The algorithm is designed to learn domain-independent information from domain-specific information, enabling it to capture shared representations effectively. The network architecture is smaller than typical CNNs used for image classification, making it more suitable for visual tracking. The algorithm also incorporates an effective online tracking framework based on the representations learned by MDNet. When a test sequence is given, existing binary classification branches are removed and a new single branch is constructed to compute target scores in the test sequence. The new classification layer and fully connected layers within the shared layers are fine-tuned online during tracking to adapt to the new domain. The online update is conducted to model long-term and short-term appearance variations of a target for robustness and adaptiveness, respectively. An effective and efficient hard negative mining technique is incorporated in the learning procedure.
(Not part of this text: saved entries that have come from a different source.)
(** * StreamRelay: a shallow embedding of the stream fan-out Durable Object

    The development follows the class [StreamRelay] of
    [durable_objects/StreamRelay.ts]: the fields of the class become a
    record, its methods become computations in a small state-and-exception
    monad over the relay and its host (viewer sockets, upstream sockets,
    timers, clock), and the callbacks registered with [addEventListener],
    [setTimeout] and [setInterval] become the cases of an event-driven step
    function. The entry point of the worker, [index.ts], which routes the
    requests to the relay, follows as a function of the request and the two
    sets the module keeps, and after it the two codec fields of the later
    revision of the class that is kept with the deploy script.

    Layout: the runtime fragments, the data model, the monad and the
    platform operations, the class, events and runs, the worker entry
    point, the codec fields of the later revision, the vocabulary of the
    statements with the sample runs, and then the properties. *)

From Stdlib Require Import List String Ascii ZArith Lia Bool Arith.
From Stdlib Require Import Strings.Byte.
From Stdlib Require Import DecimalString.
Import ListNotations.
Open Scope string_scope.

(* ===================================================================== *)
(** * The fragments of the JavaScript runtime the relay relies on *)
(* ===================================================================== *)

Module JS.

(** [String.prototype.split] with a one-character separator: the pieces
    between the separators, in order; a string without the separator is
    the only piece. *)
Fixpoint split (sep : ascii) (s : string) : list string :=
  match s with
  | EmptyString => [EmptyString]
  | String c rest =>
      if Ascii.eqb c sep then EmptyString :: split sep rest
      else match split sep rest with
           | [] => [String c EmptyString]
           | piece :: pieces => String c piece :: pieces
           end
  end.

(** Truthiness of a string: only the empty string is falsy. *)
Definition truthy_string (s : string) : bool := negb (s =? "").

(** [a || b] on an optional string ([undefined] when absent). *)
Definition or_else (a : option string) (b : string) : string :=
  match a with
  | Some s => if truthy_string s then s else b
  | None => b
  end.

(** Does the character occur in the string? *)
Fixpoint mentions (c : ascii) (s : string) : bool :=
  match s with
  | EmptyString => false
  | String d rest => Ascii.eqb d c || mentions c rest
  end.

(** ** JSON.stringify on the flat records the relay serializes *)

Inductive jvalue : Type :=
| JString (s : string)
| JNumber (n : nat)
| JBool (b : bool).

Definition jobject : Type := list (string * jvalue).

Definition hex_digit (n : nat) : ascii :=
  match n with
  | 0 => "0" | 1 => "1" | 2 => "2" | 3 => "3" | 4 => "4" | 5 => "5"
  | 6 => "6" | 7 => "7" | 8 => "8" | 9 => "9" | 10 => "a" | 11 => "b"
  | 12 => "c" | 13 => "d" | 14 => "e" | _ => "f"
  end%char.

(** QuoteJSONString, one code unit at a time. *)
Definition quote_char (c : ascii) : string :=
  let n := nat_of_ascii c in
  if Nat.eqb n 34 then String "\" (String c "")
  else if Nat.eqb n 92 then "\\"
  else if Nat.eqb n 8 then "\b"
  else if Nat.eqb n 9 then "\t"
  else if Nat.eqb n 10 then "\n"
  else if Nat.eqb n 12 then "\f"
  else if Nat.eqb n 13 then "\r"
  else if Nat.ltb n 32 then
    "\u00" ++ String (hex_digit (n / 16)) (String (hex_digit (n mod 16)) "")
  else String c "".

Fixpoint quote_body (s : string) : string :=
  match s with
  | EmptyString => ""
  | String c rest => quote_char c ++ quote_body rest
  end.

Definition dquote : string := String (ascii_of_nat 34) "".

Definition quote (s : string) : string := dquote ++ quote_body s ++ dquote.

Definition number_to_string (n : nat) : string :=
  NilEmpty.string_of_uint (Nat.to_uint n).

Definition stringify_value (v : jvalue) : string :=
  match v with
  | JString s => quote s
  | JNumber n => number_to_string n
  | JBool true => "true"
  | JBool false => "false"
  end.

Fixpoint stringify_members (o : jobject) : string :=
  match o with
  | [] => ""
  | [(k, v)] => quote k ++ ":" ++ stringify_value v
  | (k, v) :: rest => quote k ++ ":" ++ stringify_value v ++ "," ++ stringify_members rest
  end.

Definition stringify (o : jobject) : string := "{" ++ stringify_members o ++ "}".

(** ** Date.prototype.toISOString

    The argument is the time value (milliseconds since the epoch, UTC).
    The proleptic Gregorian date is computed from the day number; the
    rendering is the 24-character form, which is what the runtime
    produces for years 0 to 9999. *)

Definition msPerDay : Z := 86400000.

Definition digit (n : Z) : ascii := ascii_of_nat (48 + Z.to_nat (n mod 10)).

Definition pad2 (n : Z) : string :=
  String (digit (n / 10)) (String (digit n) "").

Definition pad3 (n : Z) : string := String (digit (n / 100)) (pad2 n).

Definition pad4 (n : Z) : string := String (digit (n / 1000)) (pad3 n).

(** Year, month and day of the month of a day number (days since
    1970-01-01). *)
Definition civil_from_days (day : Z) : Z * Z * Z :=
  let z := (day + 719468)%Z in
  let era := (z / 146097)%Z in
  let doe := (z - era * 146097)%Z in
  let yoe := ((doe - doe / 1460 + doe / 36524 - doe / 146096) / 365)%Z in
  let doy := (doe - (365 * yoe + yoe / 4 - yoe / 100))%Z in
  let mp := ((5 * doy + 2) / 153)%Z in
  let d := (doy - (153 * mp + 2) / 5 + 1)%Z in
  let m := (if (mp <? 10)%Z then mp + 3 else mp - 9)%Z in
  let y := (yoe + era * 400 + (if (m <=? 2)%Z then 1 else 0))%Z in
  (y, m, d).

Definition toISOString (t : Z) : string :=
  let day := (t / msPerDay)%Z in
  let ms := (t mod msPerDay)%Z in
  let '(y, m, d) := civil_from_days day in
  pad4 y ++ "-" ++ pad2 m ++ "-" ++ pad2 d ++ "T"
    ++ pad2 (ms / 3600000) ++ ":" ++ pad2 (ms / 60000 mod 60) ++ ":"
    ++ pad2 (ms / 1000 mod 60) ++ "." ++ pad3 (ms mod 1000) ++ "Z".

(** The shape [YYYY-MM-DDTHH:mm:ss.sssZ]. *)
Definition is_digit (c : ascii) : bool :=
  let n := nat_of_ascii c in Nat.leb 48 n && Nat.leb n 57.

Definition iso8601_shape (s : string) : bool :=
  match list_ascii_of_string s with
  | [y1; y2; y3; y4; d1; m1; m2; d2; a1; a2; t; h1; h2; c1; n1; n2; c2;
     s1; s2; p; f1; f2; f3; z] =>
      forallb is_digit [y1; y2; y3; y4; m1; m2; a1; a2; h1; h2; n1; n2;
                        s1; s2; f1; f2; f3]
      && Ascii.eqb d1 "-" && Ascii.eqb d2 "-" && Ascii.eqb t "T"
      && Ascii.eqb c1 ":" && Ascii.eqb c2 ":" && Ascii.eqb p "."
      && Ascii.eqb z "Z"
  | _ => false
  end.

(** ** Strings: trim, toLowerCase, and the character class of the
    sanitizer

    A string is a sequence of code units; the development takes them below
    256. In that range the white space and line terminators [trim] removes
    are the code units 9 to 13, 32 and 160, and [toLowerCase] moves the
    letters A to Z and the capital letters 192 to 222 (but not the
    multiplication sign 215) up by 32. *)
Definition is_whitespace (c : ascii) : bool :=
  let n := nat_of_ascii c in
  (Nat.leb 9 n && Nat.leb n 13) || Nat.eqb n 32 || Nat.eqb n 160.

Fixpoint trimStart (s : string) : string :=
  match s with
  | EmptyString => EmptyString
  | String c rest => if is_whitespace c then trimStart rest else s
  end.

Fixpoint trimEnd (s : string) : string :=
  match s with
  | EmptyString => EmptyString
  | String c rest =>
      match trimEnd rest with
      | EmptyString => if is_whitespace c then EmptyString else String c EmptyString
      | kept => String c kept
      end
  end.

Definition trim (s : string) : string := trimEnd (trimStart s).
Lemma wp_list_splice_exec h p b nb f t g c nf pt nc (Q : unit → heap → Prop) :
  prv h b = Some p → nxt h b = Some nb → is_Some (h !! p) →
  prv h f = Some g → nxt h f = Some nf → prv h t = Some pt → nxt h t = Some c →
  prv h c = Some t → nxt h c = Some nc → is_Some (h !! g) →
  NULL ∉ [b; p; f; g; nf; t; pt; c] →
  f ≠ c → t ≠ g → b ≠ c → b ≠ f → f ≠ c →
  Q tt (splice_heap h p b f t g c) →
  wp (list_splice b f c) Q h.
Proof.
  intros Hpb Hnb Hp Hpf Hnf Hpt Hnt Hpc Hnc Hg H0 ????? HQ.
  assert (b ≠ 0 ∧ p ≠ 0 ∧ f ≠ 0 ∧ g ≠ 0 ∧ nf ≠ 0 ∧ t ≠ 0 ∧ pt ≠ 0 ∧ c ≠ 0)
    as (?&?&?&?&?&?&?&?) by (rewrite !not_elem_of_cons in H0; naive_solver).
  unfold list_splice. wp_step. eapply (wp_interior_or_tail h b p nb); [done..|].
  wp_step. wp_step; [done|]. rewrite (proj2 (Z.eqb_neq f c)) by done. wp_step.
  apply (wp_list_prev h c t nc); [done..|].
  wp_step. eapply (wp_is_interior h f g nf); [done..|]. wp_step. wp_step.
  { by rewrite (proj2 (Z.eqb_neq g 0)), (proj2 (Z.eqb_neq nf 0)). }
  wp_step. eapply (wp_is_interior h t pt c); [done..|]. wp_step. wp_step.
  { by rewrite (proj2 (Z.eqb_neq pt 0)), (proj2 (Z.eqb_neq c 0)). }
  wp_step. eapply wp_get_prev; [done|]. wp_step. eapply wp_get_next; [done|].
  wp_step. apply wp_set_next; [done|].
  wp_step. eapply wp_get_next; [by fld_rw|]. wp_step. eapply wp_get_prev; [by fld_rw|].
  wp_step. apply wp_set_prev; [fld_valid|].
  wp_step. eapply wp_get_prev; [by fld_rw|].
  wp_step. apply wp_set_prev; [fld_valid|].
  wp_step. apply wp_set_next; [fld_valid|].
  wp_step. eapply wp_get_prev; [by fld_rw|].
  wp_step. apply wp_set_next; [fld_valid|].
  apply wp_set_prev; [fld_valid|done].
Qed.

Lemma chain_join h A B a b :
  list.last A = Some a → list.head B = Some b →
  chain h (A ++ B) ↔ chain h A ∧ nxt h a = Some b ∧ prv h b = Some a ∧ chain h B.
Proof.
  intros HA HB. destruct B as [|b' B]; [done|]. simplify_eq/=.
  apply last_Some in HA as [A' ->]. rewrite <- app_assoc. apply chain_mid.
Qed.

Lemma NoDup_last (A : list Z) a : NoDup A → list.last A = Some a → a ∉ removelast A.
Proof.
  intros HA [A' ->]%last_Some. rewrite removelast_snoc.
  rewrite NoDup_app in HA. set_solver.
Qed.

Lemma chain_relinked h h' N V A a b :
  relinked h h' N V → NoDup A → chain h A →
  list.head A = Some a → list.last A = Some b →
  (∀ x, x ∈ A → x ∈ N → x = b) → (∀ x, x ∈ A → x ∈ V → x = a) →
  chain h' A.
Proof.
  intros (_ & HN & HV) Hnd Hc Ha Hb HAN HAV. eapply chain_ext; [| |done]; intros x Hx.
  - apply HN. intros Hx'. apply (NoDup_last A b); [done..|].
    assert (x = b) as <-; [|done]. apply HAN; [|done]. by apply elem_of_removelast.
  - apply HV. intros Hx'. destruct A as [|a' A]; simplify_eq/=.
    apply NoDup_cons in Hnd as [Hnd _]. apply Hnd.
    assert (x = a) as <-; [|done]. apply HAV; [set_solver|done].
Qed.
(* ===== verification/KernelListSort.v ===== *)
(** * Sorting kernel lists ([lib/kernel/list.c], list_sort() and its helpers)

    list_sort() is a natural merge sort in place: passes over the list merge
    adjacent non-decreasing runs until one run is left.  This file relates the
    pointer code to runs and merges of sequences and proves that it
    terminates, sorts, permutes and is stable. *)
From stdpp Require Import sorting.
From S2P Require Import Prelude KernelList.

Section sort.
Context (less : Z → Z → bool).

(** [x] may stand before [y]: the code swaps neighbours only when
    [less y x]. *)
Definition in_order (x y : Z) : Prop := less y x = false.

#[export] Instance in_order_dec x y : Decision (in_order x y).
Proof. unfold in_order. apply _. Defined.

(** The equivalence of elements that [less] does not tell apart. *)
Definition same_rank (x y : Z) : Prop := less x y = false ∧ less y x = false.

#[export] Instance same_rank_dec x y : Decision (same_rank x y).
Proof. unfold same_rank. apply _. Defined.

(** [zs] keeps the relative order in [ys] of elements of the same rank. *)
Definition stable (ys zs : list Z) : Prop :=
  ∀ x, filter (same_rank x) zs = filter (same_rank x) ys.

(** What is_sorted() computes. *)
Fixpoint sortedb (A : list Z) : bool :=
  match A with
  | x :: ((y :: _) as tl) => negb (less y x) && sortedb tl
  | _ => true
  end.

(** What find_end_of_run() finds: the maximal run that starts at [x], and the
    rest. *)
Fixpoint run_split (x : Z) (l : list Z) : list Z * list Z :=
  match l with
  | [] => ([x], [])
  | y :: l' => if less y x then ([x], l) else
               let '(r, s) := run_split y l' in (x :: r, s)
  end.
(* ===== verification/Directory.v ===== *)
(** * Directories ([filesys/directory.c]) and the file system ([filesys/filesys.c])

    A directory is a file of 20-byte entries: a sector number, a
    zero-terminated name of at most 14 characters and an in-use flag. *)
From S2P Require Import Prelude Bytes Bitmap FsState Inode FreeMap.

Definition NAME_MAX : Z := 14.
Definition sizeof_dir_entry : Z := 20.

(** Names are C strings: the bytes before the terminating zero.  The field
    [de_name] is the whole array of 15 bytes. *)
Record dir_entry := mk_dir_entry { de_sector : Z; de_name : list Z; de_in_use : bool }.

Definition encode_dir_entry (e : dir_entry) : list Z :=
  le32 (de_sector e) ++ de_name e ++ [if de_in_use e then 1 else 0].

Definition decode_dir_entry (l : list Z) : dir_entry :=
  mk_dir_entry (of_le32 (slice 0 4 l)) (slice 4 15 l)
    (negb (default 0 (l !! 19%nat) =? 0)).

(** The C string an array of characters holds: up to the first zero. *)
Fixpoint cstr (l : list Z) : list Z :=
  match l with
  | [] => []
  | c :: l => if c =? 0 then [] else c :: cstr l
  end.

(** strlcpy (e.name, name, sizeof e.name): the rest of the array keeps what it
    held. *)
Definition strlcpy_name (name old : list Z) : list Z :=
  let n := take 14 name in put 0 (n ++ [0]) old.

Definition dir_create (sector entry_cnt : Z) : M fs bool :=
  inode_create sector (int32 (entry_cnt * sizeof_dir_entry)).

Definition dir_open (inode : Z) : M fs Z :=
  d ← malloc;
  if negb (inode =? NULL) && negb (d =? NULL) then
    put_dir d (mk_dir inode 0) ;; mret d
  else
    inode_close inode ;; mret NULL.

Definition dir_open_root : M fs Z := i ← inode_open ROOT_DIR_SECTOR; dir_open i.

Definition dir_reopen (p : Z) : M fs Z := d ← dir_at p; i ← inode_reopen (d_inode d); dir_open i.

Definition dir_close (p : Z) : M fs unit :=
  if p =? NULL then mret tt else
  d ← dir_at p; inode_close (d_inode d) ;; free_dir p.

Definition dir_get_inode (p : Z) : M fs Z := d ← dir_at p; mret (d_inode d).

(** ** Searching

    [fuel] bounds the number of entries; it is more than a file can hold. *)

(** [inode_read_at (dir->inode, &e, sizeof e, ofs)]: the local [e] keeps its
    old bytes where the read is short. *)
Definition read_entry (inode : Z) (e : list Z) (ofs : Z) : M fs (bool * list Z) :=
  '(n, e) ← inode_read_at inode e sizeof_dir_entry ofs;
  mret (n =? sizeof_dir_entry, e).

Fixpoint lookup_loop (fuel : nat) (inode : Z) (name : list Z) (e : list Z) (ofs : Z)
    : M fs (option (dir_entry * Z)) :=
  match fuel with
  | O => throw OutOfFuel
  | S fuel =>
      '(full, e) ← read_entry inode e ofs;
      if negb full then mret None else
      let ent := decode_dir_entry e in
      if de_in_use ent && bool_decide (name = cstr (de_name ent))
      then mret (Some (ent, ofs))
      else lookup_loop fuel inode name e (wrap32 (ofs + sizeof_dir_entry))
  end.

(** The uninitialised local entry. *)
Definition e0 : list Z := replicate 20 0.

Definition dir_fuel (s : fs) : nat := S (Z.to_nat (512 * bsize (fs_device s))).

Definition lookup (p : Z) (name : list Z) : M fs (option (dir_entry * Z)) :=
  ASSERT (negb (p =? NULL)) ;;
  d ← dir_at p;
  fuel ← gets dir_fuel;
  lookup_loop fuel (d_inode d) name e0 0.

(** [*inode], NULL when the name is not found or cannot be opened. *)
Definition dir_lookup (p : Z) (name : list Z) : M fs Z :=
  ASSERT (negb (p =? NULL)) ;;
  r ← lookup p name;
  match r with
  | Some (e, _) => inode_open (de_sector e)
  | None => mret NULL
  end.

(** The search for a free slot. *)
Fixpoint free_slot_loop (fuel : nat) (inode : Z) (e : list Z) (ofs : Z) : M fs (list Z * Z) :=
  match fuel with
  | O => throw OutOfFuel
  | S fuel =>
      '(full, e) ← read_entry inode e ofs;
      if negb full then mret (e, ofs) else
      if negb (de_in_use (decode_dir_entry e)) then mret (e, ofs)
      else free_slot_loop fuel inode e (int32 (ofs + sizeof_dir_entry))
  end.

Definition dir_add (p : Z) (name : list Z) (inode_sector : Z) : M fs bool :=
  ASSERT (negb (p =? NULL)) ;;
  if (len name =? 0) || (NAME_MAX <? len name) then mret false else
  found ← lookup p name;
  match found with
  | Some _ => mret false
  | None =>
      d ← dir_at p;
      fuel ← gets dir_fuel;
      '(e, ofs) ← free_slot_loop fuel (d_inode d) e0 0;
      let e' := mk_dir_entry inode_sector (strlcpy_name name (de_name (decode_dir_entry e))) true in
      n ← inode_write_at (d_inode d) (encode_dir_entry e') sizeof_dir_entry ofs;
      mret (n =? sizeof_dir_entry)
  end.

Definition dir_remove (p : Z) (name : list Z) : M fs bool :=
  ASSERT (negb (p =? NULL)) ;;
  found ← lookup p name;
  match found with
  | None => inode_close NULL ;; mret false
  | Some (e, ofs) =>
      i ← inode_open (de_sector e);
      if i =? NULL then inode_close i ;; mret false else
      d ← dir_at p;
      n ← inode_write_at (d_inode d)
            (encode_dir_entry (mk_dir_entry (de_sector e) (de_name e) false)) sizeof_dir_entry ofs;
      if negb (n =? sizeof_dir_entry) then inode_close i ;; mret false else
      inode_remove i ;;
      inode_close i ;;
      mret true
  end.

Fixpoint dir_readdir_loop (fuel : nat) (p : Z) (e : list Z) : M fs (option (list Z)) :=
  match fuel with
  | O => throw OutOfFuel
  | S fuel =>
      d ← dir_at p;
      '(full, e) ← read_entry (d_inode d) e (d_pos d);
      if negb full then mret None else
      put_dir p (mk_dir (d_inode d) (int32 (d_pos d + sizeof_dir_entry))) ;;
      if de_in_use (decode_dir_entry e) then mret (Some (cstr (de_name (decode_dir_entry e))))
      else dir_readdir_loop fuel p e
  end.

(** The name, when the function returns true. *)
Definition dir_readdir (p : Z) : M fs (option (list Z)) :=
  fuel ← gets dir_fuel; dir_readdir_loop fuel p e0.

(** ** The file system ([filesys/filesys.c]) *)

Definition do_format : M fs unit :=
  free_map_create ;;
  ok ← dir_create ROOT_DIR_SECTOR 16;
  (if (ok : bool) then mret tt else PANIC) ;;
  free_map_close.

Definition filesys_init (garbage : list Z) (format : bool) : M fs unit :=
  inode_init ;;
  free_map_init garbage ;;
  when format do_format ;;
  free_map_open.

Definition filesys_done : M fs unit := free_map_close.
The algorithm consists of multi-domain representation learning and online visual tracking. The main contributions of the work include proposing a multi-domain learning framework based on CNNs that separates domain-independent information from domain-specific information to capture shared representations effectively. The framework is successfully applied to visual tracking, where the CNN pretrained by multi-domain learning is updated online in the context of a new sequence to learn domain-specific information adaptively. Extensive experiments demonstrate the outstanding performance of the tracking algorithm compared to state-of-the-art techniques in two public benchmarks: Object Tracking Benchmark (OTB) and VOT2014.